StumpGrinder’s performance similar to other allocation funds.
related article: Why diversified portfolios lost value in May/June 2013
Overview: Our “sanity checks” are failing, so it is time to move to cash
As I said in a previous post, you should never blindly follow an investment strategy. I’ve heard so many times “strategies work until they don’t work.” You should be prepared to exit when things seem to be headed south. But how can you tell the difference between a short term down trend and a systemic failure?
An important component of any strategy is a set of “sanity checks.” Sanity checks are assumptions you’ve made about your portfolio’s performance, that you can check at any time to see if they are true. When they become not-true, that’s when to go to cash.
I mentioned one of the assumptions we make about StumpGrinder above, namely that we assume BOND is anti-correlated with the low-vol equity ETFs USMV and SPLV. Those three ETFs are, together, our largest holdings, so this relationship is important.

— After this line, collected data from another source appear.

(** The two private maps of a [WsdlValidator]. *)
Record WsdlValidator : Type := {
  operations : JsMap.t WsdlOperation;
  rawElements : JsMap.t JsVal
}.

Definition new_WsdlValidator : WsdlValidator :=
  {| operations := JsMap.empty; rawElements := JsMap.empty |}.

Definition extractElements (this : WsdlValidator) (parsed : JsVal)
  : outcome WsdlValidator :=
  definitions <- get_prop parsed "definitions" ;;
  let schema := read (read definitions "types") "schema" in
  if negb (truthy schema) then Ok this
  else
    let elements := as_array (read schema "element") in
    Ok (fold_left
          (fun st element =>
             if truthy (read element "@_name")
             then {| operations := operations st;
                     rawElements := JsMap.set (read element "@_name") element
                                      (rawElements st) |}
             else st)
          elements this).

(** The [filter] callback of [getElementFields]: [item?.["@_name"]]. *)
Definition has_name (item : JsVal) : bool :=
  truthy (read item "@_name").

(** The [map] callback of [getElementFields]. *)
Definition to_field (item : JsVal) : outcome WsdlElement :=
  n <- get_prop item "@_name" ;;
  t <- get_prop item "@_type" ;;
  m <- get_prop item "@_minOccurs" ;;
  Ok {| name := n;
        type := or_else t (JStr "complex");
        required := negb (strict_equals m (JStr "0")) |}.

(** [element.complexType?.sequence?.element || element.complexType?.sequence] *)
Definition sequence_of (element : JsVal) : JsVal :=
  let complexType := read element "complexType" in
  or_else (read (read complexType "sequence") "element")
          (read complexType "sequence").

As towards the end of May we saw many days when BOND and SPLV were both down together — becoming correlated, and not performing as they should. In fact on the last day of May the two were exactly — not-correlated (more detail to come in another blog). I was poised to move to cash on the June rebalance, but for the next few days saw anti-correlation creeping back.
Now by mid June, BOND and SPLV are correlated, and both moving down.

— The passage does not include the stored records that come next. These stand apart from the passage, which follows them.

(** Modelled from the spec: [reader.ts] is not among the sources.  The
    reader is a cursor over an immutable string with [peek], [skip],
    [canRead(n)], [canReadAnything], [clone] and cursor assignment. *)
Record t := mk { string_ : string; cursor : Z }.

Definition new (s : string) : t := mk s 0.
Definition canRead (r : t) (n : Z) : bool :=
  cursor r + n <=? JsString.length (string_ r).
Definition canReadAnything (r : t) : bool := canRead r 1.
Definition peek (r : t) : option ascii := JsString.charAt (string_ r) (cursor r).
Definition skip (r : t) : t := mk (string_ r) (cursor r + 1).
Definition setCursor (r : t) (c : Z) : t := mk (string_ r) c.
Definition clone (r : t) : t := r.
Definition totalLength (r : t) : Z := JsString.length (string_ r).

End StringReader.

(** The argument separator, [ARGUMENT_SEPARATOR = ' ']. *)
Definition ARGUMENT_SEPARATOR : ascii := " "%char.

(** ** Literal matching *)

Module LiteralCommandNode.

(** One round of the loop of [_parse]: [Some end] when the literal matches
    at the cursor and is followed by the end of input or a space. *)
Definition tryLiteral (reader : StringReader.t) (literal : string) : option Z :=
  let start := StringReader.cursor reader in
  if StringReader.canRead reader (JsString.length literal) then
    let end_ := start + JsString.length literal in
    if JsString.eqb
         (JsString.toLowerCase
            (JsString.substring (StringReader.string_ reader) start end_))
         literal
    then
      let reader' := StringReader.setCursor reader end_ in
      if negb (StringReader.canReadAnything reader')
         || bool_decide (StringReader.peek reader' = Some " "%char)
      then Some end_
      else None
    else None
  else None.

(** [LiteralCommandNode._parse]: the end position with the reader moved
    there, or [-1] with the reader where it was. *)
Fixpoint _parse (literalNames : list string) (reader : StringReader.t)
  : Z * StringReader.t :=
  match literalNames with
  | [] => (-1, reader)
  | literal :: rest =>
      match tryLiteral reader literal with
      | Some end_ => (end_, StringReader.setCursor reader end_)
      | None => _parse rest reader
      end
  end.

(** [LiteralCommandNode.isValidInput]. *)
Definition isValidInput (literalNames : list string) (input : string) : bool :=
  -1 <? fst (_parse literalNames (StringReader.new input)).

(** [LiteralCommandNode.isMe]. *)
Definition isMe (literalNames : list string) (name : string) : bool :=
  JsString.includes literalNames (JsString.toLowerCase name).

End LiteralCommandNode.

(** ** Requirements ([requirement.ts]) *)

Module Requirement.
Section Defs.
Variables Source T : Type.

(** [RequirementFailure<T>]: both fields are optional. *)
Record RequirementFailure := mkFailure {
  showInTree : option bool;
  reason : option T
}.

(** [NormalizedRequirement<S, T>]: [None] is [undefined], permitted. *)
Definition NormalizedRequirement := Source -> option RequirementFailure.

(** [Requirement<S, T>] is a predicate or an array of requirements.  An
    array is a mutable object that callers and builders may share, so it
    is a location of the heap [arrays], the index of its cell. *)
Definition loc := nat.
Inductive Requirement :=
| ReqFn (f : NormalizedRequirement)
| ReqArr (l : loc).

Local Abbreviation arrays := (list (list Requirement)).

(** The loop shared by the closure returned by [requireAnd]: the failure
    of the first requirement that fails. *)
Fixpoint firstFailure (rs : list NormalizedRequirement) (user : Source)
  : option RequirementFailure :=
  match rs with
  | [] => None
  | requirement :: rest =>
      match requirement user with
      | Some failure => Some failure
      | None => firstFailure rest user
      end
  end.

(** The loop of the closure returned by [requireOr]: every requirement is
    called, [anyFailed] keeps the first failure. *)
Definition anyFailedLoop (rs : list NormalizedRequirement) (user : Source)
  : option RequirementFailure :=
  fold_left
    (fun anyFailed requirement =>
       match requirement user, anyFailed with
       | Some failure, None => Some failure
       | _, _ => anyFailed
       end)
    rs None.

(** [normalizeRequirement], with [requireAnd] inlined for arrays.  The
    recursion follows array references through the heap, which may be
    cyclic; [None] means the fuel ran out (the JavaScript recursion does
    not return) or the location is not allocated. *)
Fixpoint normalizeRequirement (fuel : nat) (h : arrays)
    (requirement : option Requirement) : option NormalizedRequirement :=
  match fuel with
  | O => None
  | S fuel' =>
      match requirement with
      | None => Some (fun _ => None)
      | Some (ReqArr l) =>
          rs ← h !! l;
          ns ← mapM (fun r => normalizeRequirement fuel' h (Some r)) rs;
          Some (firstFailure ns)
      | Some (ReqFn f) => Some f
      end
  end.

(** [requireNothing]. *)
Definition requireNothing : NormalizedRequirement := fun _ => None.

(** [requireAnd]. *)
Definition requireAnd (fuel : nat) (h : arrays) (requirements : list Requirement)
  : option NormalizedRequirement :=
  ns ← mapM (fun r => normalizeRequirement fuel h (Some r)) requirements;
  Some (firstFailure ns).

(** [requireOr]. *)
Definition requireOr (fuel : nat) (h : arrays) (requirements : list Requirement)
  : option NormalizedRequirement :=
  ns ← mapM (fun r => normalizeRequirement fuel h (Some r)) requirements;
  Some (anyFailedLoop ns).

(** Arrays nested at most [d] deep below a requirement: the recursion of
    [normalizeRequirement] returns on these. *)
Inductive depthBelow (h : arrays) : nat -> Requirement -> Prop :=
| depth_fn d f : depthBelow h d (ReqFn f)
| depth_arr d l rs :
    h !! l = Some rs ->
    Forall (depthBelow h d) rs ->
    depthBelow h (S d) (ReqArr l).

End Defs.

(** The heap of requirement arrays. *)
Abbreviation arrays Source T := (list (list (Requirement Source T))).

Arguments ReqFn {Source T} f.
Arguments ReqArr {Source T} l.
Arguments requireNothing {Source T} _.
Arguments mkFailure {T} _ _.

End Requirement.

(** ** JavaScript [Map] and [Array] helpers *)

Module JsMap.
Section Defs.
Variable V : Type.

(** A [Map<string, V>] in insertion order. *)
Definition t := list (string * V).

Fixpoint get (m : t) (k : string) : option V :=
  match m with
  | [] => None
  | (k', v) :: m' => if String.eqb k k' then Some v else get m' k
  end.

(** [Map.prototype.set]: an existing key keeps its position, a new key
    goes last. *)
Fixpoint set (m : t) (k : string) (v : V) : t :=
  match m with
  | [] => [(k, v)]
  | (k', v') :: m' =>
      if String.eqb k k' then (k', v) :: m' else (k', v') :: set m' k v
  end.

Fixpoint delete (m : t) (k : string) : t :=
  match m with
  | [] => []
  | (k', v') :: m' =>
      if String.eqb k k' then m' else (k', v') :: delete m' k
  end.

(** Replace the value stored under [k], when there is one. *)
Fixpoint replace (m : t) (k : string) (v : V) : t :=
  match m with
  | [] => []
  | (k', v') :: m' =>
      if String.eqb k k' then (k', v) :: m' else (k', v') :: replace m' k v
  end.

Definition values (m : t) : list V := map snd m.
Definition size (m : t) : Z := Z.of_nat (List.length m).

End Defs.
End JsMap.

Time to step to the side and reassess
Stay tuned for a deeper analysis, and for details on how we’ll know when to step back in.
Travis Deyel
June 21, 2013
You’re measuring correlation every day? Perhaps this is just a “repeated significance testing error”?
http://www.evanmiller.org/how-not-to-run-an-ab-test.html
Tucker Balch
June 24, 2013
I’m using various lookback periods. I’m going to take this time in cash to assess what that lookback should be. Glad we went to cash by the way, the portfolio would have been down 1.5% today (so far) otherwise.
Ben
July 10, 2013
So did you liquidate the entire BOND and SPLV holdings? (What about USMV? It’s kind of the same thing.) Any other changes? I kept looking at the “StumpGrinder: Allocations” post to find any changes but didn’t realize you wrote this one. Thanks!
Tucker Balch
July 10, 2013
Yes, I should have also logged this on the “StumpGrinder: Allocations” article. StumpGrinder and allocation funds in general had a tough May/June. See this article on Bridgewater: http://www.reuters.com/article/2013/06/24/us-hedgefund-performance-bridgewater-idUSBRE95N0YF20130624
Several of our sanity checks failed towards the end of May and mid-June: Namely anti-correlation of BOND and USMV. So on June 21 we exited the portfolio to cash.

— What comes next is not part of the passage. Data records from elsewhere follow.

(** The system allocator: the next unused address.  It never runs out:
    the [die("Out of memory")] exits are not part of the model.  An address
    is handed out once: a pointer to released storage stays dangling, and
    every use of it is a fault. *)
Definition malloc (h : heap) : addr * heap :=
  (brk h, MkHeap (chunks h) (mgrs h) (Pos.succ (brk h))).

(** [mmatic_create]: a manager with a zeroed sentinel chunk. *)
Definition mmatic_create (h : heap) : heap * option addr :=
  let '(m, h1) := malloc h in
  let '(f, h2) := malloc h1 in
  let sentinel := MkChunk 0 false 0 None None (Some m) [] in
  let M := MkMgr TAG_MGR (Some f) (Some f) 0 in
  (MkHeap (<[f := sentinel]> (chunks h2)) (<[m := M]> (mgrs h2)) (brk h2), Some m).

(** The owner resolution at the head of [mmatic_allocate] and
    [mmatic_free_]. *)
Definition resolve_owner (h : heap) (mgr_or_mem : option addr) : res (option addr) :=
  IS_MGR h mgr_or_mem ≫= λ is_mgr : bool,
  if is_mgr then Ok mgr_or_mem
  else
    IS_CHUNK h mgr_or_mem ≫= λ is_chunk : bool,
    if is_chunk then c ← get_chunk h mgr_or_mem; Ok (mgr c)
    else Err Died.

(** [mmatic_allocate]; [start] and [flags] only steer [mmap]. *)
Definition mmatic_allocate (size : Z) (mgr_or_mem : option addr) (zero shared_ : bool)
    (h : heap) : res (heap * option addr) :=
  m ← resolve_owner h mgr_or_mem;
  M ← get_mgr h m;
  let '(a, h1) := malloc h in
  lastc ← get_chunk h (last M);
  let fill : cell := if zero then Some NUL else None in
  let chunk := MkChunk TAG_CHUNK shared_ size None (last M) m
                       (replicate (Z.to_nat size) fill) in
  match m, last M with
  | Some ma, Some la =>
      let cs := <[la := set_next (Some a) lastc]> (<[a := chunk]> (chunks h1)) in
      let M' := set_totalloc (wrap (totalloc M + size)) (set_last (Some a) M) in
      Ok (MkHeap cs (<[ma := M']> (mgrs h1)) (brk h1), Some a)
  | _, _ => Err NullDeref
  end.

(** [mmatic_freeptr_]; the caller's pointer variable is nulled, which the
    store does not see.  Modelled from the spec: [asnsert] of [lib.h] is
    the validation of the input, which stops the call when it fails. *)
Definition mmatic_freeptr_ (mem : option addr) (h : heap) : res heap :=
  IS_CHUNK h mem ≫= λ is_chunk : bool,
  if negb is_chunk then Err AssertFailed else
  chunk ← get_chunk h mem;
  pc ← get_chunk h (prev chunk);
  match mem, prev chunk with
  | Some a, Some pa =>
      let cs1 := <[pa := set_next (next chunk) pc]> (chunks h) in
      h2 ← match next chunk with
           | Some na =>
               nc ← get_chunk (MkHeap cs1 (mgrs h) (brk h)) (Some na);
               Ok (MkHeap (<[na := set_prev (prev chunk) nc]> cs1) (mgrs h) (brk h))
           | None =>
               M ← get_mgr h (mgr chunk);
               match mgr chunk with
               | Some ma =>
                   Ok (MkHeap cs1 (<[ma := set_last (prev chunk) M]> (mgrs h)) (brk h))
               | None => Err NullDeref
               end
           end;
      M ← get_mgr h2 (mgr chunk);
      match mgr chunk with
      | Some ma =>
          let M' := set_totalloc (wrap (totalloc M - alloc chunk)) M in
          Ok (MkHeap (delete a (chunks h2)) (<[ma := M']> (mgrs h2)) (brk h2))
      | None => Err NullDeref
      end
  | _, _ => Err NullDeref
  end.

(** [memcpy(dst, src, n)] between two payloads. *)
Definition memcpy (dst src : option addr) (n : Z) (h : heap) : res heap :=
  d ← get_chunk h dst;
  s ← get_chunk h src;
  if (Z.of_nat (length (payload s)) <? n) || (Z.of_nat (length (payload d)) <? n)
  then Err OutOfBounds
  else match dst with
       | Some da =>
           let bytes := take (Z.to_nat n) (payload s) ++ drop (Z.to_nat n) (payload d) in
           Ok (upd_chunks (<[da := set_payload bytes d]>) h)
       | None => Err NullDeref
       end.

(** [mmatic_realloc_]. *)
Definition mmatic_realloc_ (mem : option addr) (size : Z) (mgr_or_mem : option addr)
    (h : heap) : res (heap * option addr) :=
  IS_CHUNK h mem ≫= λ is_chunk : bool,
  if negb is_chunk then Err AssertFailed else
  chunk ← get_chunk h mem;
  let mgr_or_mem := match mgr_or_mem with None => mgr chunk | Some _ => mgr_or_mem end in
  let size := if size =? 0 then alloc chunk else size in
  '(h1, newmem) ← mmatic_allocate size mgr_or_mem false (shared chunk) h;
  h2 ← memcpy newmem mem (alloc chunk) h1;
  h3 ← mmatic_freeptr_ mem h2;
  Ok (h3, newmem).

(** [mmatic_free_]: release every chunk of the manager, then the manager. *)
Fixpoint free_chain (fuel : nat) (c : option addr) (cs : gmap addr mmchunk)
    : gmap addr mmchunk :=
  match fuel, c with
  | S k, Some a =>
      match cs !! a with
      | Some ch => free_chain k (next ch) (delete a cs)
      | None => cs
      end
  | _, _ => cs
  end.

Definition mmatic_free_ (mgr_or_mem : option addr) (h : heap) : res heap :=
  m ← resolve_owner h mgr_or_mem;
  IS_MGR h m ≫= λ is_mgr : bool,
  if negb is_mgr then Err AssertFailed else
  M ← get_mgr h m;
  match m with
  | Some ma =>
      Ok (MkHeap (free_chain (size (chunks h)) (first M) (chunks h))
                 (delete ma (mgrs h)) (brk h))
  | None => Err NullDeref
  end.

(** The traversal of [mmatic_summary]: the chunks after the sentinel, in
    list order. *)
Fixpoint walk (fuel : nat) (cs : gmap addr mmchunk) (c : option addr) : list addr :=
  match fuel, c with
  | S k, Some a =>
      match cs !! a with
      | Some ch => a :: walk k cs (next ch)
      | None => []
      end
  | _, _ => []
  end.

Definition mmatic_summary (h : heap) (m : addr) : list addr :=
  match mgrs h !! m with
  | Some M =>
      match get_chunk h (first M) with
      | Ok s => walk (size (chunks h)) (chunks h) (next s)
      | Err _ => []
      end
  | None => []
  end.

(** ** C strings in payload cells *)

(** The characters of the C string that starts the cells [d]: reading
    stops at the first NUL; it faults on an indeterminate cell or when the
    cells end before a NUL is met. *)
Fixpoint cstr (d : list cell) : res (list ascii) :=
  match d with
  | [] => Err OutOfBounds
  | None :: _ => Err Uninitialised
  | Some c :: d' =>
      if decide (c = NUL) then Ok [] else r ← cstr d'; Ok (c :: r)
  end.

(** At most [n] characters of the string that starts [d], as [strncat]
    and [strncpy] read them. *)
Fixpoint strn_read (n : nat) (d : list cell) : res (list ascii) :=
  match n with
  | O => Ok []
  | S k =>
      match d with
      | [] => Err OutOfBounds
      | None :: _ => Err Uninitialised
      | Some c :: d' =>
          if decide (c = NUL) then Ok [] else r ← strn_read k d'; Ok (c :: r)
      end
  end.

(** Overwrite the cells of [d] from offset [off] with [bytes]. *)
Definition write_at (off : Z) (bytes : list cell) (d : list cell) : res (list cell) :=
  if (off <? 0) || (Z.of_nat (length d) <? off + Z.of_nat (length bytes))
  then Err OutOfBounds
  else Ok (take (Z.to_nat off) d ++ bytes ++
           drop (Z.to_nat off + length bytes) d).

Definition read_at (off : Z) (d : list cell) : res ascii :=
  if off <? 0 then Err OutOfBounds else
  match d !! Z.to_nat off with
  | None => Err OutOfBounds
  | Some None => Err Uninitialised
  | Some (Some c) => Ok c
  end.

Definition terminated (t : list ascii) : list cell := map Some t ++ [Some NUL].

Definition load_payload (h : heap) (p : option addr) : res (list cell) :=
  c ← get_chunk h p; Ok (payload c).

Definition store_payload (p : option addr) (d : list cell) (h : heap) : res heap :=
  c ← get_chunk h p;
  match p with
  | Some a => Ok (upd_chunks (<[a := set_payload d c]>) h)
  | None => Err NullDeref
  end.

(** A [const char *] argument: NULL, or the bytes readable from it. *)
Definition cptr := option (list ascii).

Definition src_cells (s : cptr) : res (list cell) :=
  match s with
  | None => Err NullDeref
  | Some bytes => Ok (map Some bytes)
  end.

Definition strlen (s : cptr) : res Z :=
  d ← src_cells s; t ← cstr d; Ok (Z.of_nat (length t)).

Definition strcpy_cells (dst : option addr) (src : list cell) (h : heap) : res heap :=
  t ← cstr src;
  d ← load_payload h dst;
  d' ← write_at 0 (terminated t) d;
  store_payload dst d' h.

Definition strcat_cells (dst : option addr) (src : list cell) (h : heap) : res heap :=
  d ← load_payload h dst;
  t0 ← cstr d;
  t ← cstr src;
  d' ← write_at (Z.of_nat (length t0)) (terminated t) d;
  store_payload dst d' h.

(** The count of [strncat] and [strncpy] is a [size_t]: a negative [int]
    handed in is a count no source and no payload reaches. *)
Definition strncat_cells (dst : option addr) (src : list cell) (n : Z) (h : heap) : res heap :=
  d ← load_payload h dst;
  t0 ← cstr d;
  t ← (if n <? 0 then cstr src else strn_read (Z.to_nat n) src);
  d' ← write_at (Z.of_nat (length t0)) (terminated t) d;
  store_payload dst d' h.

(** [strncpy] writes exactly [n] bytes: the characters read, then NULs. *)
Definition strncpy_cells (dst : option addr) (src : list cell) (n : Z) (h : heap) : res heap :=
  d ← load_payload h dst;
  if n <? 0 then Err OutOfBounds else
  t ← strn_read (Z.to_nat n) src;
  d' ← write_at 0 (map Some t ++ replicate (Z.to_nat n - length t) (Some NUL)) d;
  store_payload dst d' h.

Definition store_char (p : option addr) (i : Z) (c : ascii) (h : heap) : res heap :=
  d ← load_payload h p;
  d' ← write_at i [Some c] d;
  store_payload p d' h.

Definition load_char (p : option addr) (i : Z) (h : heap) : res ascii :=
  d ← load_payload h p; read_at i d.

(** [isgraph] in the C locale. *)
Definition isgraph (c : ascii) : bool :=
  let n := nat_of_ascii c in (33 <=? n)%nat && (n <=? 126)%nat.

(** [vsnprintf(buf + off, n, ...)] where the format renders to [r]: at most
    [n - 1] characters and a NUL are written; the full length is returned. *)
Definition vsnprintf (p : option addr) (off n : Z) (r : list ascii) (h : heap) : res (heap * Z) :=
  if n <=? 0 then Ok (h, Z.of_nat (length r)) else
  d ← load_payload h p;
  d' ← write_at off (terminated (take (Z.to_nat (n - 1)) r)) d;
  h' ← store_payload p d' h;
  Ok (h', Z.of_nat (length r)).

(** ** The string buffer *)

(** [struct xstr], declared in [lib.h]. *)
Record xstr : Type := MkXstr {
  s : option addr;
  len : Z;
  a : Z;
  mm : option addr
}.

(** [sizeof(xstr)], which [lib.h] fixes. *)
Variable sizeof_xstr : Z.

(** Modelled from the spec: the macros [mmatic_alloc] and [mmfreeptr] of
    [lib.h] (allocate(size, owner) with no zero fill on the ordinary heap,
    and freeOne(pointer)). *)
Definition mmatic_alloc (size : Z) (m : option addr) (h : heap) : res (heap * option addr) :=
  mmatic_allocate size m false false h.

Definition mmfreeptr (p : option addr) (h : heap) : res heap :=
  mmatic_freeptr_ p h.

(** [xstr_reserve].  A negative [int] handed in for the [size_t l] is a
    huge size whose [l + 1] no payload can hold. *)
Definition xstr_reserve (xs : xstr) (l : Z) (h : heap) : res (heap * xstr) :=
  if l <? 0 then Err OutOfBounds else
  if a xs >? l then Ok (h, xs) else
  '(h1, new_str) ← mmatic_alloc (l + 1) (mm xs) h;
  match s xs with
  | Some _ =>
      old ← load_payload h1 (s xs);
      h2 ← strcpy_cells new_str old h1;
      h3 ← mmfreeptr (s xs) h2;
      Ok (h3, MkXstr new_str (len xs) l (mm xs))
  | None =>
      h2 ← store_char new_str 0 NUL h1;
      Ok (h2, MkXstr new_str 0 l (mm xs))
  end.

Definition xstr_append (sx : xstr) (str : cptr) (h : heap) : res (heap * xstr) :=
  match str with
  | None => Ok (h, sx)
  | Some _ =>
      slen ← strlen str;
      if slen =? 0 then Ok (h, sx) else
      let slen := slen + len sx in
      '(h1, sx1) ← xstr_reserve sx slen h;
      src ← src_cells str;
      h2 ← strcat_cells (s sx1) src h1;
      Ok (h2, MkXstr (s sx1) slen (a sx1) (mm sx1))
  end.

Definition xstr_append_size (sx : xstr) (str : cptr) (size : Z) (h : heap)
    : res (heap * xstr) :=
  match str with
  | None => Ok (h, sx)
  | Some _ =>
      if size =? 0 then Ok (h, sx) else
      let slen := len sx + size in
      '(h1, sx1) ← xstr_reserve sx slen h;
      src ← src_cells str;
      h2 ← strncat_cells (s sx1) src size h1;
      Ok (h2, MkXstr (s sx1) slen (a sx1) (mm sx1))
  end.

(** [MAX(len + 2, 1.5 * len)] converted to [size_t]. *)
Definition grow_target (n : Z) : Z := Z.max (n + 2) (3 * n / 2).

(** [xstr_append_char].  The [if (sx->len + 2 >= sx->a);] guards an empty
    statement, so the call of [xstr_reserve] is not conditional. *)
Definition xstr_append_char (sx : xstr) (c : ascii) (h : heap) : res (heap * xstr) :=
  if decide (c = NUL) then Ok (h, sx) else
  '(h1, sx1) ← xstr_reserve sx (grow_target (len sx)) h;
  h2 ← store_char (s sx1) (len sx1) c h1;
  h3 ← store_char (s sx1) (len sx1 + 1) NUL h2;
  Ok (h3, MkXstr (s sx1) (len sx1 + 1) (a sx1) (mm sx1)).

Definition xstr_set (xs : xstr) (str : cptr) (h : heap) : res (heap * xstr) :=
  l ← strlen str;
  '(h1, xs1) ← xstr_reserve xs l h;
  src ← src_cells str;
  h2 ← strcpy_cells (s xs1) src h1;
  Ok (h2, MkXstr (s xs1) l (a xs1) (mm xs1)).

Definition xstr_set_size (xs : xstr) (str : cptr) (size : Z) (h : heap)
    : res (heap * xstr) :=
  '(h1, xs1) ← xstr_reserve xs size h;
  src ← src_cells str;
  h2 ← strncpy_cells (s xs1) src size h1;
  h3 ← store_char (s xs1) size NUL h2;
  Ok (h3, MkXstr (s xs1) size (a xs1) (mm xs1)).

I will follow up with two blogs: 1) Details about the sanity checks and why they are important, and 2) Plans for re-entry.
Fortunately for you, if you didn’t exit on 21 June, you’re in decent shape because the portfolio has rebounded somewhat. In terms of what you *should* do: If you want to continue to track StumpGrinder, go to cash. If you want to stay in the market, and wait for my next blogs, the main thing you want to avoid now are longer term bonds. So I would exit BOND. I think SPLV and USMV have a good prognosis though.
Tucker Balch
July 24, 2013
See this new blog about May/June. I’m working now on a plan for getting back in. http://wp.me/p11WgN-nj
Johan
December 3, 2013
What has happened to Stumpgrinder? No longer an active project?